[WORK INSTRUCTIONS]
An exact transcription of the lines below, from the first through the one containing "From S2P Require", is the only output wanted.

(Stored data entries)

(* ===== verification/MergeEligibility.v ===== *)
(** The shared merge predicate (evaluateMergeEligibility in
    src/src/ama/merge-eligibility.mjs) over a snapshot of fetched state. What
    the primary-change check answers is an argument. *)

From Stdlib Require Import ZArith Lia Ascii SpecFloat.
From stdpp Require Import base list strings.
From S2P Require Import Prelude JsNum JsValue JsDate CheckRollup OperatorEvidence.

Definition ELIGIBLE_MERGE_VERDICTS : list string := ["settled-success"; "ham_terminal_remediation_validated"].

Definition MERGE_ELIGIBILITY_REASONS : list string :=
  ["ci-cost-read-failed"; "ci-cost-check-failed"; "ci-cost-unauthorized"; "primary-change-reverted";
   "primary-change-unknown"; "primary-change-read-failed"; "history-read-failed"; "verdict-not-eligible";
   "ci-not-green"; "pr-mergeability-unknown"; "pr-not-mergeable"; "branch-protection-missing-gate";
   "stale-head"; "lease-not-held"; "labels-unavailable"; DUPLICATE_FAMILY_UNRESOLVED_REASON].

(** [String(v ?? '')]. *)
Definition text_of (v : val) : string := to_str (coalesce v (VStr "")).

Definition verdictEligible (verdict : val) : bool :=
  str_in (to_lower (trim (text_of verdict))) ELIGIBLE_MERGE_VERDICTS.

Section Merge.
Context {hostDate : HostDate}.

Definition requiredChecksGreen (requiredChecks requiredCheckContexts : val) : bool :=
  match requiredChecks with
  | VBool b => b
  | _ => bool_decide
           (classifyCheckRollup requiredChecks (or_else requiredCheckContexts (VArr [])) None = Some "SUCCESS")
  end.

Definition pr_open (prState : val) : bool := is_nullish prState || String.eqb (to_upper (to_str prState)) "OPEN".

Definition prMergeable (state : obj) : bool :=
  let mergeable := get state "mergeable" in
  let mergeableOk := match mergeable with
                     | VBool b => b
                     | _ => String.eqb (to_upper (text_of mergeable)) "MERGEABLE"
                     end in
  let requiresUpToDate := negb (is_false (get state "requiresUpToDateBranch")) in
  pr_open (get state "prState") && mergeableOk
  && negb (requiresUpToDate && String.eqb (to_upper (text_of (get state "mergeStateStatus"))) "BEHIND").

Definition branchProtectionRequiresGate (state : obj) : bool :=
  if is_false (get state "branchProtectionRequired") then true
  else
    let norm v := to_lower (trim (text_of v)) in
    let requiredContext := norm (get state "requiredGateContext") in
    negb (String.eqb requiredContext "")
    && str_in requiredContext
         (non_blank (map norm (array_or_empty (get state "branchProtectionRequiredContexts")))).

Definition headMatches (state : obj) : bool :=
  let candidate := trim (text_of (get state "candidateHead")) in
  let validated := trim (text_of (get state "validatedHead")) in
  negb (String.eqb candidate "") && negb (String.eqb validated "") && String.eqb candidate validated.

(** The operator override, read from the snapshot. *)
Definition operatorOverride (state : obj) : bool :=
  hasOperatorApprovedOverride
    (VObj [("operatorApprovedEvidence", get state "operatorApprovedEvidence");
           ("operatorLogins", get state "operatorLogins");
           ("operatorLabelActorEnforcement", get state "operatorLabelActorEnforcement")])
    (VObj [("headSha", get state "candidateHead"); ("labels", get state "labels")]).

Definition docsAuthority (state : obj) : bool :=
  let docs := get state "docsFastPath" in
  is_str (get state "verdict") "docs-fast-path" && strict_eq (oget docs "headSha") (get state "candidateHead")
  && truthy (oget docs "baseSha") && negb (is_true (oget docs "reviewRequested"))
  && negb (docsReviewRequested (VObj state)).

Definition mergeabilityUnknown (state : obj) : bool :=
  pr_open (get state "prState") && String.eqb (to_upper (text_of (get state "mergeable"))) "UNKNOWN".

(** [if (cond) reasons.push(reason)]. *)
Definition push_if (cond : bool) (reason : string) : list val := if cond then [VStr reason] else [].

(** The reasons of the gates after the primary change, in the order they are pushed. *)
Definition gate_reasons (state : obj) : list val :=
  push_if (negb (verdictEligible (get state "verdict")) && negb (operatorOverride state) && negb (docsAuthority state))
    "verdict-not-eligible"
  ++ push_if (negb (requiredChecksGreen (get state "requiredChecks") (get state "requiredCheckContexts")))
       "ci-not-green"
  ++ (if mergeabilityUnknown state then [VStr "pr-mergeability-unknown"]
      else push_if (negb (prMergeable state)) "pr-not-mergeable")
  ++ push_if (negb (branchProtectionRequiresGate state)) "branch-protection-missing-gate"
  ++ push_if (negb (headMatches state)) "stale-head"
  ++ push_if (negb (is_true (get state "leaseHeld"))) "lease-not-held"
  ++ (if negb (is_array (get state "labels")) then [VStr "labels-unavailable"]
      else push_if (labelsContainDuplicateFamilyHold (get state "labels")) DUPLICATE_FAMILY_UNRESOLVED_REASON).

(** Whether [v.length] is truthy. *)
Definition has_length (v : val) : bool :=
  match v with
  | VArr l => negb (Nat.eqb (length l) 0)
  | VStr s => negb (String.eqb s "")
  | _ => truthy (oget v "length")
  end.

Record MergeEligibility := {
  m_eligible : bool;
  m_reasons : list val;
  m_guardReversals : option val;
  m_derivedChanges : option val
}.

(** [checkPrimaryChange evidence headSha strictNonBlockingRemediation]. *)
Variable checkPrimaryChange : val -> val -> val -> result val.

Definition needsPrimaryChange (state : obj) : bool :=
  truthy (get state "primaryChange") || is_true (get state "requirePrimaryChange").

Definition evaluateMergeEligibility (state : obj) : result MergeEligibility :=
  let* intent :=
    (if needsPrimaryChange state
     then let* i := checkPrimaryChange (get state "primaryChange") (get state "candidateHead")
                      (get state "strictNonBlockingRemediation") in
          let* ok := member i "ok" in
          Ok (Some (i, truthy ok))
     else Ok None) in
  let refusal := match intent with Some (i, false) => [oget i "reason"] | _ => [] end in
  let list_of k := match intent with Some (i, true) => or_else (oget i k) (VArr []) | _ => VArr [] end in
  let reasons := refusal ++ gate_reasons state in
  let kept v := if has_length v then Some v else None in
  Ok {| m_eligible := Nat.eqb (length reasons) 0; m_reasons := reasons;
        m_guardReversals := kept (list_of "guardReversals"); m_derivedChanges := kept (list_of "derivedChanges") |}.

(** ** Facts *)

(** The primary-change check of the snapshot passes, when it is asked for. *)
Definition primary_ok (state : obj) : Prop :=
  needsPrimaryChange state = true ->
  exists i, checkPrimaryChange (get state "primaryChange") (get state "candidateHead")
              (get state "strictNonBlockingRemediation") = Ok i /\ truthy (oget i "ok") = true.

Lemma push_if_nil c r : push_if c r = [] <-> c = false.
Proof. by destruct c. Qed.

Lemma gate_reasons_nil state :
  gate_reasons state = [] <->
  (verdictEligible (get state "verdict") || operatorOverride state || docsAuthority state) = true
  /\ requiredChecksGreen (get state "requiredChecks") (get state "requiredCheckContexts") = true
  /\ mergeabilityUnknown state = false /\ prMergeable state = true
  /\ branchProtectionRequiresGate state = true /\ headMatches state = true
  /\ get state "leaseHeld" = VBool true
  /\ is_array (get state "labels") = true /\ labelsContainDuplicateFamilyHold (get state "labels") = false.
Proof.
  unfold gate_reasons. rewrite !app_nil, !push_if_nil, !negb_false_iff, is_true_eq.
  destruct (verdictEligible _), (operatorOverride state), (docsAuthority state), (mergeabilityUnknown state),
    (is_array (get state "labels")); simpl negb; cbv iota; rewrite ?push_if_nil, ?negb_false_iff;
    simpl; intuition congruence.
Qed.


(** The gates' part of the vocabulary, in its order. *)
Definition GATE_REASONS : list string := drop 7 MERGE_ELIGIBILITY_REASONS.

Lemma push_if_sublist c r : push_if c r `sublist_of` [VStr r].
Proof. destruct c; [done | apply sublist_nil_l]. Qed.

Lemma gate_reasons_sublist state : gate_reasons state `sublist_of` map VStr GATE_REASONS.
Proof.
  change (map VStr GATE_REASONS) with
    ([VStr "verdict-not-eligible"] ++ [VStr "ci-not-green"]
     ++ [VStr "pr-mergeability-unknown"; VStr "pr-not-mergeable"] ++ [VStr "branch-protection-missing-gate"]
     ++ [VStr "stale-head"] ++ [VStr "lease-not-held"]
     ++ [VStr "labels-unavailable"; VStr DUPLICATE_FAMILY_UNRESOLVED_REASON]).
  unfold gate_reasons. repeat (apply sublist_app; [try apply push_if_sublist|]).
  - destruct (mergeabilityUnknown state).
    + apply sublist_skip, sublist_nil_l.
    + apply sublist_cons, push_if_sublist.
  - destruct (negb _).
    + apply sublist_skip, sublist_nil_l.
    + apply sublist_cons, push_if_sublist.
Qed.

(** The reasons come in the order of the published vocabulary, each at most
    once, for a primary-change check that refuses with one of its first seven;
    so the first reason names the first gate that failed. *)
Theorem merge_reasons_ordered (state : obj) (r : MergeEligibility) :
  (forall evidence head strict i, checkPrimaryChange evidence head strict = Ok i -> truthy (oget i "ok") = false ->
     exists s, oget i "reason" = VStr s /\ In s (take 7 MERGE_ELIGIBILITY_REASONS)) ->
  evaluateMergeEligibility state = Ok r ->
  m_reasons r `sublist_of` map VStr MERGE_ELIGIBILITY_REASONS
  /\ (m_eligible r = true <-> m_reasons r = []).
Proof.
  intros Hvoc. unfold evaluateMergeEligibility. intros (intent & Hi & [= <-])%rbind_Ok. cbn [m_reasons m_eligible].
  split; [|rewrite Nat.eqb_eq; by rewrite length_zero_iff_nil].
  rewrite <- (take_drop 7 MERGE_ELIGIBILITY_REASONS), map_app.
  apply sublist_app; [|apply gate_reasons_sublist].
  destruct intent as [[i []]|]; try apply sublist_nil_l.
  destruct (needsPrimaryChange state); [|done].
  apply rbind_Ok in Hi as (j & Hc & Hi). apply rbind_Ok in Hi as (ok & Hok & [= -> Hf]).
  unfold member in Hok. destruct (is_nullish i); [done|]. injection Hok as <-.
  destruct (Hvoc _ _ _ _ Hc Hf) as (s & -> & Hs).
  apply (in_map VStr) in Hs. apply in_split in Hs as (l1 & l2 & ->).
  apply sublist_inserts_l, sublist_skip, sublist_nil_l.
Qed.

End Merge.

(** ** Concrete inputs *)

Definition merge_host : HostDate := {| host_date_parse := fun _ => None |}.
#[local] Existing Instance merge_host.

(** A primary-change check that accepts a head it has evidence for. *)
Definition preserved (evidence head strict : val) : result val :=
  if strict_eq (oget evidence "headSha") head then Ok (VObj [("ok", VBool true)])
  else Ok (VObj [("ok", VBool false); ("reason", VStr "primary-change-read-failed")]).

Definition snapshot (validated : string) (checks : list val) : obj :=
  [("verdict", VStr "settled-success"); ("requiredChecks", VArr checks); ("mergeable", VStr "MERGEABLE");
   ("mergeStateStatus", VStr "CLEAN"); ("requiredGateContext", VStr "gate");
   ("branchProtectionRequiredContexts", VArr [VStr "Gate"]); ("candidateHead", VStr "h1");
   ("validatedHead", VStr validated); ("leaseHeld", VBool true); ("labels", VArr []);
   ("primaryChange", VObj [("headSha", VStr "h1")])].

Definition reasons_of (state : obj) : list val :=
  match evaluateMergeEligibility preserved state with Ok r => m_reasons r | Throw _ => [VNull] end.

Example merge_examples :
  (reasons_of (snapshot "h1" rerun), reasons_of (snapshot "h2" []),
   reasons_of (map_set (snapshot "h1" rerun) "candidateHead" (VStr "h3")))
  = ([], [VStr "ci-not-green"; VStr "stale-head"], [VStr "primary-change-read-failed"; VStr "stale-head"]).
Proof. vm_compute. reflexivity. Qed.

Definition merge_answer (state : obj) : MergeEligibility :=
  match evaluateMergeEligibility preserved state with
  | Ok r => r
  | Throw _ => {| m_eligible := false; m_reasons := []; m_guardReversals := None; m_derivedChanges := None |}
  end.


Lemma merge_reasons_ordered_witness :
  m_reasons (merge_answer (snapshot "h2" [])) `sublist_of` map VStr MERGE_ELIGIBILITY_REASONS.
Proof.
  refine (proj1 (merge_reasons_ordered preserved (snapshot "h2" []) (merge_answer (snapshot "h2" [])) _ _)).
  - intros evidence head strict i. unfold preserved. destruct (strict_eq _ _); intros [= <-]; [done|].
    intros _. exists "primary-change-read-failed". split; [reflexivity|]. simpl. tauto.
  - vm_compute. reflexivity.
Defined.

[RESPONSE BELOW]
(* ===== verification/MergeEligibility.v ===== *)
(** The shared merge predicate (evaluateMergeEligibility in
    src/src/ama/merge-eligibility.mjs) over a snapshot of fetched state. What
    the primary-change check answers is an argument. *)

From Stdlib Require Import ZArith Lia Ascii SpecFloat.
From stdpp Require Import base list strings.
From S2P Require Import Prelude JsNum JsValue JsDate CheckRollup OperatorEvidence.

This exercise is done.